Amy Bach and United Policyholders Raise Issues About Insurance Executives Taking Monies Through Excessive Payouts

Amy Bach‘s recent LinkedIn post yesterday highlighting concerns about excessive compensation in the insurance industry has struck a chord with many policyholders and consumer advocates. Bach raised these issues in a panel discussion at the American Academy of Actuaries. Her observations are particularly pertinent to the ongoing challenges faced by consumers in the insurance market, especially in Florida. I noted the issue raised by Amy Bach in How Florida Insurance Executives Siphon Off Millions and Leave Their Companies Bankrupt.

Bach’s call for regulators to limit or disallow excessive compensation, advertising expenses, sporting event sponsorships, and penalties for unfair sales and claim-handling practices is well-founded and supported by recent investigations and reports. The issue of excessive executive compensation in the insurance industry, particularly as it relates to Florida-based companies, has been a growing concern that deserves closer scrutiny.

A Tampa Bay Times investigation led by Lawerence Mower uncovered alarming instances of disproportionate executive pay among Florida-based insurance companies. In 2015, the CEO of Heritage Insurance Holdings, a relatively small Florida-based insurer, earned a staggering $27.3 million. This compensation was more than double that of State Farm’s CEO, despite Heritage overseeing only 0.3% of State Farm’s policies. This disparity raises serious questions about the allocation of resources within these companies and the potential impact on their financial stability and ability to pay claims.

The investigation also revealed that between 2014 and 2018, the CEO of Fort Lauderdale-based Universal Insurance Holdings consistently received annual compensation ranging from $14 million to $25 million. In 2017, Universal’s CEO was the highest-paid property and casualty insurance company executive in the nation, earning $19.3 million. These figures are particularly troubling when considering the financial challenges many Florida homeowners face in securing affordable insurance coverage.

The American Policyholder Association, through Doug Quinn, has highlighted how these excessive compensation packages and dividend payments have affected the financial stability of Florida insurers.
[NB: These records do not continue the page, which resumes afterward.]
Lemma server_child_safe_witness :
  acceptable (child all_ok [(EvTimeout, all_ok); (EvRecv [0; 3; 0; 1; 0; 255], all_ok); (EvRecvErr, all_ok)]
    (init (sample_arrays 2 (lit "f") (lit "mail")) ∅)).
Proof.
  apply (server_child_safe (sample_arrays 2 (lit "f") (lit "mail")) ∅ 2 (lit "f") (lit "mail") all_ok
    [(EvTimeout, all_ok); (EvRecv [0; 3; 0; 1; 0; 255], all_ok); (EvRecvErr, all_ok)]).
  - sample_request.
  - by right.
  - repeat constructor. exists 0, 3, [0; 1; 0; 255]. unfold is_byte. split; [done | lia].
Defined.

Lemma server_unknown_request_undefined_witness :
  fails (child all_ok [(EvTimeout, all_ok)]) Uninitialised
    (init (sample_arrays 4 (lit "f") (lit "octet")) ∅).
Proof.
  apply (server_unknown_request_undefined (sample_arrays 4 (lit "f") (lit "octet")) ∅ 4
    (drop 2 (sample_arrays 4 (lit "f") (lit "octet") packet)) all_ok []).
  - intros []; reflexivity.
  - reflexivity.
  - unfold is_byte; lia.
  - lia.
  - lia.
Defined.
End TftpServer.
Lemma requests_independent step (rs : list req3) gs fs0 sched : LocalRounds step ->
  Forall2 (fun (r : req3) g => requested r.1.1 r.1.2 r.2 g) rs gs -> apart rs ->
  let y := sys_run step sched (start fs0 gs) in
  (forall i (r : req3) g o evs, rs !! i = Some r -> gs !! i = Some g -> own i sched = Serve o :: rounds evs ->
    exists k, kids y !! i = Some k /\ alike (report k) (child_process step o evs (init g fs0)) /\
      shared y !! r.1.2 = fs (world (final (child_process step o evs (init g fs0)))) !! r.1.2) /\
  (forall n, (forall i (r : req3), rs !! i = Some r -> (owner r).2 = true -> n <> r.1.2) -> shared y !! n = fs0 !! n).
Proof.
  intros HL Hrs Hapart y.
  assert (Hos : forall i j fi wi fj wj, (owner <$> rs) !! i = Some (fi, wi) -> (owner <$> rs) !! j = Some (fj, wj) -> i <> j -> fi <> fj \/ (wi = false /\ wj = false)).
  { intros i j fi wi fj wj. rewrite !list_lookup_fmap. destruct (rs !! i) as [ri |] eqn:Hi, (rs !! j) as [rj |] eqn:Hj; try done.
    intros [= <- <-] [= <- <-] Hne. by apply (Hapart i j ri rj). }
  assert (Hlen : length (kids (start fs0 gs)) = length (owner <$> rs)).
  { cbn [kids start]. rewrite length_map, length_fmap. symmetry. by apply (Forall2_length _ _ _ Hrs). }
  destruct (agrees_run step (owner <$> rs) Hos fs0 sched _ _ Hlen (start_agrees rs gs fs0 Hrs)) as [Hk Hr].
  split.
  - intros i r g o evs Hi Hg Hown. destruct (Hk i r.1.2 (s8 r.1.1 =? 2)) as (_ & Hfile & k & Hki & Hmove); [by rewrite list_lookup_fmap, Hi |].
    rewrite Hg, Hown in *. exists k. split; [done |]. rewrite <- (kid_run_child step o evs). split; [by eapply alike_report |].
    fold y in Hfile. rewrite Hfile. unfold report. by destruct (kid_run _ _ _) as [[] ?].
  - intros n Hn. apply Hr. intros i f. rewrite list_lookup_fmap. destruct (rs !! i) as [r |] eqn:Hi; [| done]. intros [= <- Hw]. by apply (Hn i r).
Qed.

(** C13: any number of well-formed requests that reach the listener, served by the children of
    either server at the same time, their rounds interleaved in any order over one file
    system.  If no two of them name the same file, unless both read it, then every child
    runs exactly as it would alone in the file system at the start: the same state and
    packets, the same end, the same contents of its file; and a file that none of them
    writes is not changed. *)
Theorem transfers_independent step g (rs : list req3) fs0 sched : step = Tftps.step \/ step = TftpServer.step ->
  sized g -> Forall well_formed rs -> apart rs ->
  let gs := forks g rs in
  let y := sys_run step sched (start fs0 gs) in
  length gs = length rs /\
  (forall i (r : req3) gi o evs, rs !! i = Some r -> gs !! i = Some gi -> own i sched = Serve o :: rounds evs ->
    exists k, kids y !! i = Some k /\ alike (report k) (child_process step o evs (init gi fs0)) /\
      shared y !! r.1.2 = fs (world (final (child_process step o evs (init gi fs0)))) !! r.1.2) /\
  (forall n, (forall i (r : req3), rs !! i = Some r -> (owner r).2 = true -> n <> r.1.2) -> shared y !! n = fs0 !! n).
Proof.
  intros Hstep Hg Hrs Hapart gs y. pose proof (forks_requested rs g Hg Hrs) as Hreq. split; [symmetry; by apply (Forall2_length _ _ _ Hreq) |].
  assert (HL : LocalRounds step) by (destruct Hstep as [-> | ->]; apply _). exact (requests_independent step rs gs fs0 sched HL Hreq Hapart).
Qed.

(** ** Instance: a read and a write, round by round in turn *)
Definition two : list req3 := [(1, lit "f", lit "netascii"); (2, lit "g", lit "octet")].
Definition listener_arrays : arr -> list Z := sample_arrays 9 [] [].
Definition turns : list (nat * act) :=
  [(0%nat, Serve all_ok); (1%nat, Serve all_ok); (1%nat, Round (EvRecv [0; 3; 0; 1; 65; 66; 0]) all_ok); (0%nat, Round EvTimeout all_ok);
   (1%nat, Round EvTimeout all_ok); (0%nat, Round (EvRecv [0; 4; 0; 1]) all_ok); (1%nat, Round EvTimeout all_ok)].

Lemma transfers_independent_witness : exists gi k,
  forks listener_arrays two !! 0%nat = Some gi /\
  kids (sys_run Tftps.step turns (start {[lit "f" := [65; 10]]} (forks listener_arrays two))) !! 0%nat = Some k /\
  alike (report k) (Tftps.child all_ok [(EvTimeout, all_ok); (EvRecv [0; 4; 0; 1], all_ok)] (init gi {[lit "f" := [65; 10]]})).
Proof.
  destruct (transfers_independent Tftps.step listener_arrays two {[lit "f" := [65; 10]]} turns ltac:(by left)) as (_ & H & _).
  - intros []; reflexivity.
  - repeat constructor; discriminate.
  - intros [| [| i]] [| [| j]] ri rj Hi Hj Hne; try done; injection Hi as <-; injection Hj as <-; left; discriminate.
  - set (gi := received listener_arrays (request_packet 1 (lit "f") (lit "netascii"))). exists gi.
    destruct (H 0%nat (1, lit "f", lit "netascii") gi all_ok
      [(EvTimeout, all_ok); (EvRecv [0; 4; 0; 1], all_ok)] eq_refl eq_refl eq_refl) as (k & Hk & Ha & _).
    exists k. split; [reflexivity |]. split; [exact Hk | exact Ha].
Defined.
End TftpShare.
(* ===== verification/Reaper.v ===== *)
(** * Children that have ended

    The TFTP servers fork a child for every request and collect the children that ended
    in a handler for SIGCHLD: [sigchld_handler] of [tftps.c] and [server.c].  The echo
    server has the same loop in the method [handler], which it never installs.

    A process is the children that run, those that ended and were not collected, whether
    the signal is pending (several signals become one), [errno], and the handler when it
    runs.  The step relation lets children end at any time, also between two calls of
    [waitpid] inside the handler. *)

From S2P Require Import Prelude CMem.
From stdpp Require Import base list.
From Stdlib Require Import ZArith Lia Relations.
Open Scope Z_scope.

Module Reaper.

Definition ECHILD : Z := 10.

Record proc := mk_proc {
  running : list Z;
  zombies : list Z;             (* in the order in which they ended *)
  pending : bool;
  errno : Z;
  saved_errno : option Z        (* [Some]: inside the handler *)
}.
Abbreviation P := (M proc).

Definition set_errno (e : Z) : P unit := fun s => Done tt (mk_proc (running s) (zombies s) (pending s) e (saved_errno s)).

(** [waitpid(-1, NULL, WNOHANG)] *)
Definition waitpid : P Z := fun s =>
  match zombies s, running s with
  | pid :: rest, _ => Done pid (mk_proc (running s) rest (pending s) (errno s) (saved_errno s))
  | [], [] => Done (-1) (mk_proc [] [] (pending s) ECHILD (saved_errno s))
  | [], _ => Done 0 s
  end.

(** [while (waitpid(-1, NULL, WNOHANG) > 0);] *)
Fixpoint reap_loop (fuel : nat) : P unit :=
  match fuel with
  | O => undef NoFuel
  | S n => let* pid := waitpid in if 0 <? pid then reap_loop n else ret tt
  end.

(** The handler, when no child ends while it runs. *)
Definition sigchld_handler : P unit := fun s =>
  (reap_loop (S (length (zombies s))) ;;; set_errno (errno s)) s.

(** The handler of the echo server prints each child and leaves [errno] as it is. *)
Definition handler : P unit := fun s => reap_loop (S (length (zombies s))) s.

(** ** Interleaving

    [installed]: the process has set the handler; the default is to ignore the signal. *)
Inductive step (installed : bool) : proc -> proc -> Prop :=
| forks s pid : 0 < pid -> pid ∉ running s -> pid ∉ zombies s -> saved_errno s = None ->
    step installed s (mk_proc (running s ++ [pid]) (zombies s) (pending s) (errno s) None)
| calls s e : saved_errno s = None ->
    step installed s (mk_proc (running s) (zombies s) (pending s) e None)
| child_ends s pid l l' : running s = l ++ pid :: l' ->
    step installed s (mk_proc (l ++ l') (zombies s ++ [pid]) installed (errno s) (saved_errno s))
| enters s : installed = true -> pending s = true -> saved_errno s = None ->
    step installed s (mk_proc (running s) (zombies s) false (errno s) (Some (errno s)))
| reaps s pid s' e : saved_errno s = Some e -> waitpid s = Done pid s' -> 0 < pid ->
    step installed s s'
| returns s pid s' e : saved_errno s = Some e -> waitpid s = Done pid s' -> pid <= 0 ->
    step installed s (mk_proc (running s') (zombies s') (pending s') e None).

Definition fresh_process : proc := mk_proc [] [] false 0 None.
Definition reachable (installed : bool) : proc -> Prop := clos_refl_trans_1n proc (step installed) fresh_process.

(** ** Invariant *)
Record inv (installed : bool) (s : proc) : Prop := {
  inv_pids : Forall (fun pid => 0 < pid) (running s ++ zombies s);
  inv_collected : installed = true -> zombies s <> [] -> pending s = true \/ is_Some (saved_errno s);
  inv_ignored : installed = false -> pending s = false /\ saved_errno s = None
}.

Lemma waitpid_cases s : exists pid s', waitpid s = Done pid s' /\ running s' = running s /\ pending s' = pending s /\ saved_errno s' = saved_errno s /\
  ((exists rest, zombies s = pid :: rest /\ zombies s' = rest) \/ (pid <= 0 /\ zombies s = [] /\ zombies s' = [])).
Proof.
  unfold waitpid. destruct (zombies s) as [| z zs] eqn:Hz.
  - destruct (running s) as [| r rs] eqn:Hr; do 2 eexists; (split; [done |]); rewrite ?Hz, ?Hr; repeat split; by right.
  - do 2 eexists. split; [done |]. repeat split. left. by eexists.
Qed.

Lemma step_inv installed s s' : inv installed s -> step installed s s' -> inv installed s'.
Proof.
  intros [Hp Hc Hi] Hs.
  destruct Hs as [s pid Hpid Hr Hz Hh | s e Hh | s pid l l' Hr | s Hin Hpend Hh | s pid s' e Hh Hw Hpid | s pid s' e Hh Hw Hpid].
  - split; cbn; [| rewrite Hh in Hc; exact Hc | rewrite Hh in Hi; exact Hi].
    apply Forall_app in Hp as [H1 H2]. rewrite !Forall_app. repeat split; [done | by constructor | done].
  - split; cbn; [done | rewrite Hh in Hc; exact Hc | rewrite Hh in Hi; exact Hi].
  - rewrite Hr in Hp. split; cbn.
    + rewrite !Forall_app, list.Forall_cons in *. naive_solver.
    + intros -> _. by left.
    + intros Hoff. destruct (Hi Hoff). by subst.
  - split; cbn; [done | intros _ _; right; by eexists | congruence].
  - destruct (waitpid_cases s) as (q & w & Hw' & Hrun & Hpend & Hsav & Hcase). rewrite Hw' in Hw. injection Hw as -> ->.
    assert (installed = true) as -> by (destruct installed; [done | destruct (Hi eq_refl); congruence]).
    destruct Hcase as [(rest & Hz & Hz') | (? & _)]; [| lia]. split; [| rewrite Hsav, Hh; intros _ _; right; by eexists | done].
    rewrite Hrun, Hz'. rewrite Hz, !Forall_app, list.Forall_cons in Hp. rewrite Forall_app. naive_solver.
  - destruct (waitpid_cases s) as (q & w & Hw' & Hrun & Hpend & Hsav & Hcase). rewrite Hw' in Hw. injection Hw as -> ->.
    assert (installed = true) as -> by (destruct installed; [done | destruct (Hi eq_refl); congruence]).
    destruct Hcase as [(rest & Hz & Hz') | (_ & Hz & Hz')].
    + rewrite Hz, Forall_app, list.Forall_cons in Hp. lia.
    + split; cbn; [rewrite Hrun, Hz', <- Hz; done | congruence | done].
Qed.

Lemma reached_inv installed s : reachable installed s -> inv installed s.
Proof.
  enough (H : forall a, clos_refl_trans_1n proc (step installed) a s -> inv installed a -> inv installed s).
  { intros Hr. apply (H _ Hr). by split. }
  intros a Hr. induction Hr as [| a b c Hab _ IH]; [done |]. intros Ha. apply IH. by eapply step_inv.
Qed.

(** ** The handler on its own *)
Lemma reap_loop_ok : forall n s, length (zombies s) = n -> Forall (fun pid => 0 < pid) (zombies s) ->
  exists s', reap_loop (S n) s = Done tt s' /\ running s' = running s /\ zombies s' = [] /\ pending s' = pending s /\ saved_errno s' = saved_errno s.
Proof.
  induction n as [| n IH]; intros s Hn Hz; cbn [reap_loop]; unfold bind, waitpid.
  - apply nil_length_inv in Hn. rewrite Hn. destruct (running s) eqn:Hr; cbn; eexists; by repeat split.
  - destruct (zombies s) as [| z zs] eqn:He; [done |]. injection Hn as Hn. apply list.Forall_cons in Hz as [Hz Hzs].
    rewrite (proj2 (Z.ltb_lt _ _)) by done. apply (IH (mk_proc (running s) zs (pending s) (errno s) (saved_errno s))); done.
Qed.

Lemma sigchld_handler_ok s : Forall (fun pid => 0 < pid) (zombies s) ->
  sigchld_handler s = Done tt (mk_proc (running s) [] (pending s) (errno s) (saved_errno s)).
Proof.
  intros Hz. unfold sigchld_handler, bind. destruct (reap_loop_ok _ s eq_refl Hz) as (s' & -> & Hr & Hz' & Hp & Hs).
  unfold set_errno. by rewrite Hr, Hz', Hp, Hs.
Qed.

(** Its steps, when no child ends in between. *)
Lemma handler_finishes e : forall n s, length (zombies s) = n -> Forall (fun pid => 0 < pid) (zombies s) -> saved_errno s = Some e ->
  clos_refl_trans_1n proc (step true) s (mk_proc (running s) [] (pending s) e None).
Proof.
  induction n as [| n IH]; intros s Hn Hz Hh; destruct (waitpid_cases s) as (q & s' & Hw & Hr & Hp & Hs & Hcase).
  - apply nil_length_inv in Hn. destruct Hcase as [(rest & He & _) | (Hq & _ & Hz')]; [congruence |].
    econstructor; [by eapply returns |]. rewrite Hr, Hz', Hp. constructor.
  - destruct Hcase as [(rest & He & Hz') | (_ & He & _)]; rewrite He in Hn, Hz; [| done]. injection Hn as Hn.
    apply list.Forall_cons in Hz as [Hq Hrest]. econstructor; [by eapply reaps |]. rewrite <- Hr, <- Hp.
    apply IH; [by rewrite Hz' | by rewrite Hz' | congruence].
Qed.

(** C14: no child of a TFTP server stays uncollected.  Whatever the order of forks, ends of
    children, signals (several of which may become one) and calls of the handler, also
    with children that end while the handler runs: as soon as no signal is pending and the
    handler is not running, no ended child is left; once entered, the handler comes to
    its end when no further child ends, and then the main program finds its [errno]
    again; run without interference it is the function [sigchld_handler].  In the echo server, which does not
    install its handler, no child is ever collected. *)
Theorem children_collected :
  (forall s, reachable true s -> pending s = false -> saved_errno s = None -> zombies s = []) /\
  (forall s e, reachable true s -> saved_errno s = Some e ->
     clos_refl_trans_1n proc (step true) s (mk_proc (running s) [] (pending s) e None)) /\
  (forall s, reachable true s -> sigchld_handler s = Done tt (mk_proc (running s) [] (pending s) (errno s) (saved_errno s))) /\
  (forall s s', reachable false s -> step false s s' -> zombies s `prefix_of` zombies s').
Proof.
  split; [| split; [| split]].
  - intros s Hr Hp Hs. destruct (reached_inv _ _ Hr) as [_ Hc _]. destruct (zombies s) eqn:Hz; [done |].
    destruct (Hc eq_refl ltac:(done)) as [Ht | [? Ht]]; congruence.
  - intros s e Hr Hs. destruct (reached_inv _ _ Hr) as [Hpid _ _]. apply Forall_app in Hpid as [_ Hz].
    by apply (handler_finishes e (length (zombies s))).
  - intros s Hr. destruct (reached_inv _ _ Hr) as [Hpid _ _]. apply Forall_app in Hpid as [_ Hz]. by apply sigchld_handler_ok.
  - intros s s' Hr Hst. destruct (reached_inv _ _ Hr) as [_ _ Hi]. destruct (Hi eq_refl) as [_ Hn].
    destruct Hst; cbn; (done || congruence || by apply prefix_app_r || idtac).
Qed.

(** *** Witness: a child ends and the handler is entered *)
Definition entered : proc := mk_proc [] [5] false 0 (Some 0).
Lemma entered_reachable : reachable true entered.
Proof.
  unfold reachable. eapply Relation_Operators.rt1n_trans; [apply (forks true fresh_process 5); (done || apply not_elem_of_nil) |].
  eapply Relation_Operators.rt1n_trans; [apply (child_ends true _ 5 [] []); reflexivity |].
  eapply Relation_Operators.rt1n_trans; [by apply (enters true) |]. constructor.
Qed.
Lemma children_collected_witness : clos_refl_trans_1n proc (step true) entered (mk_proc [] [] false 0 None).
Proof. exact (proj1 (proj2 children_collected) entered 0 entered_reachable eq_refl). Defined.

End Reaper.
For instance, Heritage Insurance’s former chairman, Bruce Lucas, averaged nearly $10 million per year in compensation between 2013 and 2020. In one particularly egregious year, Lucas received $27 million in compensation and cashed in $19 million in stock. Despite recent financial troubles, Heritage continued to pay substantial dividends until August 2022, amounting to nearly $7 million annually. “Major Florida Property Insurers Paid Out Excessive Executive Compensation Packages, Dividends for Years” documented these findings

These practices are not isolated incidents. A recent review by the Consumer Federation of America (CFA) revealed that CEOs of six major insurance companies each received over $12 million in compensation in 2022 alone. The top 10 insurance executives were paid over $130 million in 2022, with their combined earnings over two years (2021-2022) amounting to more than $253 million. This excessive compensation occurred while insurance premiums skyrocketed, with auto insurance costs increasing by 19% compared to the previous year.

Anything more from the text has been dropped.